To process a text using Perkins' default options, unzip the downloaded file and do the following:

Perl script

Make the .pl file executable (in *nix OSes).
Copy it to the directory (folder) where the text to be processed is located (or to a directory that's in your path).
Open a terminal window (command line) and navigate to the directory that contains the script and the text to be processed.
Execute the following command: ./perkins-1.0.5.pl -i sourcetext.txt

Windows executable

Copy the program ( perkins-win-x86-1.0.5.exe or perkins-win-x64-1.0.5.exe) to the folder where the text to be processed is located (or copy it to a folder that's on your path, such as C:\Windows or C:\Windows\System32, to avoid this hassle).
Open a command prompt by hitting WINDOWS+R and typing cmd.exe (you can also type this in the Start Menu search box on Vista or later).
In the command prompt, navigate to the directory with the text to be processed using the cd command.
Type the following: perkins-win-x86-1.0.5.exe -i sourcetext.txt (or, if you're using the 64-bit version, perkins-win-x64-1.0.5.exe -i textofuente.txt).

GNU/Linux binary

Make the .bin file executable.
Copy it to the directory where the text to be processed is located (or to a directory that's on your path).
Open a terminal window and navigate to the directory that contains the text to be processed.
Execute the following command: ./perkins-x86-1.0.5.bin -i sourcetext.txt (or, if you're using the 64-bit version, ./perkins-x64-1.0.5.bin -i textufuente.txt).

To change the interface language to English or Spanish, run it with the -eng or -esp switches, respectively.

Getting help

Run Perkins with the -h switch for help, and with the -u switch for usage information.

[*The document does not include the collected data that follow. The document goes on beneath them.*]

(* ===== verification/GoLib.v ===== *)
(** * What the program uses of Go's library

    Strings are byte strings. The functions of [strings] and [strconv] the
    program calls are defined here; [regexp], [encoding/json] and [net/url]
    are interfaces with the laws the program relies on. *)

From Stdlib Require Import Ascii.
From stdpp Require Import pretty.
From S2P Require Import Prelude.

#[local] Open Scope string_scope.

(** The order in which Go ranges over a map may differ on every loop: loop [k]
    of the run at a tick. *)
Class MapOrder : Type := {
  range : nat → nat → gmap string string → list (string * string);
  range_perm : ∀ tick k m, range tick k m ≡ₚ map_to_list m;
}.

(** ** strings *)

Fixpoint has_prefix (s p : string) : bool :=
  match p, s with
  | "", _ => true
  | String a p', String b s' => Ascii.eqb a b && has_prefix s' p'
  | _, "" => false
  end.

Fixpoint drop (n : nat) (s : string) : string :=
  match n, s with
  | S n', String _ s' => drop n' s'
  | _, _ => s
  end.

(** strings.TrimPrefix *)
Definition TrimPrefix (s p : string) : string :=
  if has_prefix s p then drop (String.length p) s else s.

Definition bytes (l : list nat) : string :=
  foldr (λ n s, String (Ascii.ascii_of_nat n) s) "" l.

(** The UTF-8 encodings of the runes of [unicode.IsSpace]. *)
Definition space_runes : list string :=
  bytes <$> [[9]; [10]; [11]; [12]; [13]; [32]; [194; 133]; [194; 160]; [225; 154; 128];
    [226; 128; 128]; [226; 128; 129]; [226; 128; 130]; [226; 128; 131]; [226; 128; 132];
    [226; 128; 133]; [226; 128; 134]; [226; 128; 135]; [226; 128; 136]; [226; 128; 137];
    [226; 128; 138]; [226; 128; 168]; [226; 128; 169]; [226; 128; 175]; [226; 129; 159];
    [227; 128; 128]]%nat.

Fixpoint str_rev (s acc : string) : string :=
  match s with "" => acc | String a s' => str_rev s' (String a acc) end.

(** Drop the prefixes of [s] that belong to [runes]; every step drops at least
    one byte, so the length of [s] is enough fuel. *)
Fixpoint trim_left (runes : list string) (fuel : nat) (s : string) : string :=
  match fuel with
  | O => s
  | S fuel' =>
      match List.find (has_prefix s) runes with
      | Some r => trim_left runes fuel' (drop (String.length r) s)
      | None => s
      end
  end.

(** strings.TrimSpace *)
Definition TrimSpace (s : string) : string :=
  let l := trim_left space_runes (String.length s) s in
  let r := trim_left ((λ r, str_rev r "") <$> space_runes) (String.length l) (str_rev l "") in
  str_rev r "".

(** strings.Join *)
Definition Join (l : list string) (sep : string) : string := String.concat sep l.

(** A set of ASCII letters; the [range] of a Go string visits runes, and every
    rune that is not ASCII starts with a byte above 127. *)
Fixpoint all_bytes (p : nat → bool) (s : string) : bool :=
  match s with "" => true | String a s' => p (Ascii.nat_of_ascii a) && all_bytes p s' end.

Definition in_range (lo hi n : nat) : bool := Nat.leb lo n && Nat.leb n hi.

(** strings.ToLower, as far as ASCII letters can tell: the letters A to Z and
    the two other runes whose lower case is ASCII, U+0130 and U+212A. *)
Fixpoint ToLower (s : string) : string :=
  match s with
  | "" => ""
  | String a s1 =>
      let n := Ascii.nat_of_ascii a in
      if in_range 65 90 n then String (Ascii.ascii_of_nat (n + 32)) (ToLower s1)
      else match s1 with
           | String b s2 =>
               let m := Ascii.nat_of_ascii b in
               if Nat.eqb n 196 && Nat.eqb m 176 then String (Ascii.ascii_of_nat 105) (ToLower s2)
               else match s2 with
                    | String c s3 =>
                        if Nat.eqb n 226 && Nat.eqb m 132 && Nat.eqb (Ascii.nat_of_ascii c) 170
                        then String (Ascii.ascii_of_nat 107) (ToLower s3)
                        else String a (ToLower s1)
                    | "" => String a (ToLower s1)
                    end
           | "" => String a (ToLower s1)
           end
  end.

(** strings.ToUpper likewise: a to z, and U+0131 and U+017F. *)
Fixpoint ToUpper (s : string) : string :=
  match s with
  | "" => ""
  | String a s1 =>
      let n := Ascii.nat_of_ascii a in
      if in_range 97 122 n then String (Ascii.ascii_of_nat (n - 32)) (ToUpper s1)
      else match s1 with
           | String b s2 =>
               let m := Ascii.nat_of_ascii b in
               if Nat.eqb n 196 && Nat.eqb m 177 then String (Ascii.ascii_of_nat 73) (ToUpper s2)
               else if Nat.eqb n 197 && Nat.eqb m 191 then String (Ascii.ascii_of_nat 83) (ToUpper s2)
               else String a (ToUpper s1)
           | "" => String a (ToUpper s1)
           end
  end.

(** ASCII case: the letters A to Z become a to z. *)
Definition lower_byte (a : ascii) : ascii :=
  if in_range 65 90 (Ascii.nat_of_ascii a)
  then Ascii.ascii_of_nat (Ascii.nat_of_ascii a + 32) else a.
Definition upper_byte (a : ascii) : ascii :=
  if in_range 97 122 (Ascii.nat_of_ascii a)
  then Ascii.ascii_of_nat (Ascii.nat_of_ascii a - 32) else a.

(** The simple case folding as far as ASCII letters can tell: A to Z, and the
    two other runes that fold to an ASCII letter, U+017F and U+212A. *)
Fixpoint fold_case (s : string) : string :=
  match s with
  | "" => ""
  | String a s1 =>
      let n := Ascii.nat_of_ascii a in
      match s1 with
      | "" => String (lower_byte a) ""
      | String b s2 =>
          let m := Ascii.nat_of_ascii b in
          if Nat.eqb n 197 && Nat.eqb m 191 then String (Ascii.ascii_of_nat 115) (fold_case s2)
          else match s2 with
               | String c s3 =>
                   if Nat.eqb n 226 && Nat.eqb m 132 && Nat.eqb (Ascii.nat_of_ascii c) 170
                   then String (Ascii.ascii_of_nat 107) (fold_case s3)
                   else String (lower_byte a) (fold_case s1)
               | "" => String (lower_byte a) (fold_case s1)
               end
      end
  end.

(** strings.EqualFold *)
Definition EqualFold (s t : string) : bool := bool_decide (fold_case s = fold_case t).

(** strings.HasSuffix *)
Definition HasSuffix (s suffix : string) : bool := has_prefix (str_rev s "") (str_rev suffix "").

(** strings.TrimSuffix *)
Definition TrimSuffix (s suffix : string) : string :=
  if HasSuffix s suffix then str_rev (drop (String.length suffix) (str_rev s "")) "" else s.

(** strings.TrimRight with one character *)
Fixpoint drop_while (c : ascii) (s : string) : string :=
  match s with String a s' => if Ascii.eqb a c then drop_while c s' else s | "" => "" end.
Definition TrimRight (s : string) (c : ascii) : string := str_rev (drop_while c (str_rev s "")) "".

(** strings.Contains *)
Fixpoint contains (s p : string) : bool :=
  has_prefix s p || match s with "" => false | String _ s' => contains s' p end.

(** strings.Split with a separator of one byte *)
Fixpoint Split (s : string) (sep : ascii) : list string :=
  match s with
  | "" => [""]
  | String a s' =>
      if Ascii.eqb a sep then "" :: Split s' sep
      else match Split s' sep with
           | [] => [String a ""]
           | x :: l => String a x :: l
           end
  end.

(** strings.Fields: the maximal parts without white space. [cur] is the part
    being read, reversed; a step drops at least one byte. *)
Definition end_field (cur : string) : list string :=
  if bool_decide (cur = "") then [] else [str_rev cur ""].

Fixpoint fields (fuel : nat) (cur s : string) : list string :=
  match fuel, s with
  | O, _ | _, "" => end_field cur
  | S fuel', String a s' =>
      match List.find (has_prefix s) space_runes with
      | Some r => end_field cur ++ fields fuel' "" (drop (String.length r) s)
      | None => fields fuel' (String a cur) s'
      end
  end.

Definition Fields (s : string) : list string := fields (String.length s) "" s.

(** ** strconv *)

(** strconv.Itoa, strconv.FormatUint and the verb [%d] *)
Definition Itoa (z : Z) : string := pretty z.

Definition digit (n : nat) : bool := in_range 48 57 n.

(** The digits of [s] as a number; [None] at the first other byte. *)
Fixpoint parse_digits (s : string) (acc : Z) : option Z :=
  match s with
  | "" => Some acc
  | String a s' =>
      let n := Ascii.nat_of_ascii a in
      if digit n then parse_digits s' (acc * 10 + (Z.of_nat n - 48)) else None
  end.

(** strconv.ParseInt(s, 10, 64): an optional sign and digits, within int64. *)
Definition ParseInt (s : string) : option Z :=
  let '(neg, ds) := match s with
    | String "-"%char t => (true, t)
    | String "+"%char t => (false, t)
    | _ => (false, s)
    end in
  if bool_decide (ds = "") then None else
  v ← parse_digits ds 0;
  let v := (if neg : bool then - v else v)%Z in
  if ((- 2^63 <=? v) && (v <? 2^63))%Z then Some v else None.

(** ** regexp *)

(** Compiled expressions and the methods the program calls on them. *)
Class Regexp : Type := {
  regexp : Type;
  Compile : string → option regexp;
  MatchString : regexp → string → bool;
  ReplaceAllString : regexp → string → string → string;
  ReplaceAllStringFunc : regexp → string → (string → string) → string;
  MustCompile : string → regexp;
  MustCompile_Compile : ∀ p r, Compile p = Some r → MustCompile p = r;
}.

(** ** net/url *)

(** url.PathUnescape: a percent sign stands with two hexadecimal digits. *)
Definition unhex (a : ascii) : option nat :=
  let n := Ascii.nat_of_ascii a in
  if in_range 48 57 n then Some (n - 48)%nat else if in_range 97 102 n then Some (n - 87)%nat
  else if in_range 65 70 n then Some (n - 55)%nat else None.

Fixpoint PathUnescape (s : string) : option string :=
  match s with
  | "" => Some ""
  | String a s1 =>
      if Ascii.eqb a "%" then
        match s1 with
        | String h1 (String h2 s3) =>
            n1 ← unhex h1; n2 ← unhex h2; t ← PathUnescape s3;
            Some (String (Ascii.ascii_of_nat (n1 * 16 + n2)) t)
        | _ => None
        end
      else t ← PathUnescape s1; Some (String a t)
  end.

(** Parsed URLs: the fields and methods the program reads, and the ones it
    sets. [u_has_user] is [u.User != nil], [set_raw_path] sets RawPath and
    Path. *)
Class Url : Type := {
  url : Type;
  ParseURL : string → option url;
  u_scheme : url → string;
  u_host : url → string;
  u_path : url → string;
  u_raw_query : url → string;
  u_fragment : url → string;
  u_opaque : url → string;
  u_has_user : url → bool;
  Hostname : url → string;
  Port : url → string;
  EscapedPath : url → string;
  Query : url → gmap string (list string);
  Encode : gmap string (list string) → string;
  ParseQuery : string → option (gmap string (list string));
  set_raw_query : string → url → url;
  set_scheme : string → url → url;
  set_raw_path : string → string → url → url;
  set_path : string → url → url;
  url_string : url → string;
}.

(** ** Facts *)

Lemma has_prefix_length s p : has_prefix s p = true → (String.length p ≤ String.length s)%nat.
Proof.
  revert p. induction s as [|a s IH]; intros [|b p]; cbn; try lia; try done.
  intros H. bool_simpl. specialize (IH p ltac:(done)). lia.
Qed.

Lemma drop_length n s : String.length (drop n s) = (String.length s - n)%nat.
Proof. revert s. induction n as [|n IH]; intros [|a s]; cbn; try done; by rewrite ?IH. Qed.

Lemma str_app_cons a s t : String a s +:+ t = String a (s +:+ t).
Proof. done. Qed.

Lemma str_app_assoc s t u : (s +:+ t) +:+ u = s +:+ (t +:+ u).
Proof. induction s as [|a s IH]; [done|]. by rewrite !str_app_cons, IH. Qed.

Lemma str_app_nil s : s +:+ "" = s.
Proof. induction s as [|a s IH]; [done|]. by rewrite str_app_cons, IH. Qed.

Lemma str_app_length s t : String.length (s +:+ t) = (String.length s + String.length t)%nat.
Proof. induction s as [|a s IH]; [done|]. rewrite str_app_cons. cbn. by rewrite IH. Qed.

Lemma has_prefix_app s t : has_prefix (s +:+ t) s = true.
Proof.
  induction s as [|a s IH]; [by destruct t|]. rewrite str_app_cons. cbn.
  by rewrite Ascii.eqb_refl.
Qed.

Lemma drop_app s t : drop (String.length s) (s +:+ t) = t.
Proof. induction s as [|a s IH]; [by destruct t|]. exact IH. Qed.

Lemma Split_nonempty s sep : ∃ x l, Split s sep = x :: l.
Proof.
  destruct s as [|a s]; cbn; [by eexists _, _|].
  destruct (Ascii.eqb a sep); [by eexists _, _|]. by destruct (Split s sep); eexists _, _.
Qed.

Lemma Split_concat s t sep :
  Split (s +:+ String sep t) sep = (Split s sep ++ Split t sep)%list.
Proof.
  induction s as [|a s IH].
  - change (Split (String sep t) sep = "" :: Split t sep). cbn. by rewrite Ascii.eqb_refl.
  - change (String a s +:+ String sep t) with (String a (s +:+ String sep t)). cbn [Split].
    rewrite IH. destruct (Ascii.eqb a sep); [done|].
    by destruct (Split_nonempty s sep) as (x & l & ->).
Qed.

Lemma str_rev_acc s acc : str_rev s acc = str_rev s "" +:+ acc.
Proof.
  revert acc. induction s as [|a s IH]; intros acc; [done|]. cbn [str_rev].
  rewrite IH, (IH (String a "")), str_app_assoc. done.
Qed.

Lemma str_rev_app s t : str_rev (s +:+ t) "" = str_rev t "" +:+ str_rev s "".
Proof.
  induction s as [|a s IH]; [by rewrite str_app_nil|].
  rewrite str_app_cons. cbn [str_rev]. rewrite str_rev_acc, (str_rev_acc s), IH.
  by rewrite str_app_assoc.
Qed.

Lemma str_rev_involutive s : str_rev (str_rev s "") "" = s.
Proof.
  induction s as [|a s IH]; [done|]. cbn [str_rev].
  by rewrite (str_rev_acc s (String a "")), str_rev_app, IH.
Qed.

Lemma substring_all s n : (String.length s ≤ n)%nat → String.substring 0 n s = s.
Proof.
  revert n. induction s as [|a s IH]; intros [|n] Hn; cbn in *; try done; try lia.
  rewrite IH; [done|lia].
Qed.

Lemma substring_app s t n :
  String.substring 0 n (s +:+ t) =
    String.substring 0 n s +:+ String.substring 0 (n - String.length s) t.
Proof.
  revert n. induction s as [|a s IH]; intros n.
  - change (String.length "") with 0%nat. rewrite Nat.sub_0_r. by destruct n.
  - destruct n as [|n]; [by destruct t|]. rewrite str_app_cons. cbn [String.substring String.length].
    rewrite IH. done.
Qed.

Lemma substring_length s n : String.length (String.substring 0 n s) = Nat.min n (String.length s).
Proof.
  revert n. induction s as [|a s IH]; intros [|n]; try done. cbn. by rewrite IH.
Qed.

(** An expression matches exactly the strings that contain it: the instance
    the concrete runs use. *)
Program Definition literal_regexp : Regexp := {|
  regexp := string;
  Compile p := if bool_decide (p = "(") then None else Some p;
  MatchString r s := contains s r;
  ReplaceAllString r s t := if bool_decide (s = r) then t else s;
  ReplaceAllStringFunc r s f := if bool_decide (s = r) then f s else s;
  MustCompile p := p;
|}.
Next Obligation. intros p r. cbn. case_bool_decide; naive_solver. Qed.

(** URLs whose only part is their text, for runs that use no URL. *)
Definition plain_url : Url := {|
  url := string; ParseURL s := Some s; u_scheme _ := ""; u_host u := u; u_path u := u;
  u_raw_query _ := ""; u_fragment _ := ""; u_opaque _ := ""; u_has_user _ := false;
  Hostname u := u; Port _ := ""; EscapedPath u := u; Query _ := ∅; Encode _ := "";
  ParseQuery _ := Some ∅; set_raw_query _ u := u; set_scheme _ u := u; set_raw_path _ p _ := p;
  set_path p _ := p; url_string u := u;
|}.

Keep in mind that the Windows command line cannot correctly display Unicode text, and so non-ASCII characters in the built-in help and usage info will be rather difficult to read on Windows. The README file contains mostly the same information, however.

Also note that this issue in no way affects Perkins' output.

Additional requirements

Input files must be ISO-8859-1 (Latin-1) encoded plain text. Output files are UTF-8 (Unicode) plain text. In order to correctly view Perkins' transcriptions, you need the following:

A Unicode font that supports IPA symbols, such as Charis SIL or Doulos SIL. MS Arial Unicode will do, though it has problems correctly displaying some phonetic symbols and many diacritics.
A text editor that supports Unicode. Notepad++ is a good, open-source alternative for Windows. Modern versions of MS Word can also be used to open the files Perkins generates.
Whatever software you use to view the transcriptions, don't forget to set the font accordingly.

General usage information

In the text that follows, perkins-1.0.5.pl is used in the examples. You should change this to the name of the version of the program you're actually using.

Options can be entered with either - or --. The = is optional. Thus, the following all do the same thing:
- perkins-1.0.5.pl --i=inputfile.txt
- perkins-1.0.5.pl -i=inputfile.txt
- perkins-1.0.5.pl -i inputfile.txt
The order of options and filenames is irrelevant.
Most binary options can be inverted by inserting 'no' between the hyphen and the option itself (e.g. -mc can be deactivated with -nomc).
There is no limit on the number of options that can be selected.
If a filename contains spaces or certain special characters, it must be entered in quotation marks.
If an output file name is not specified, a name will be automatically generated using the input file's base name and an extension that reflects the transcription mode chosen.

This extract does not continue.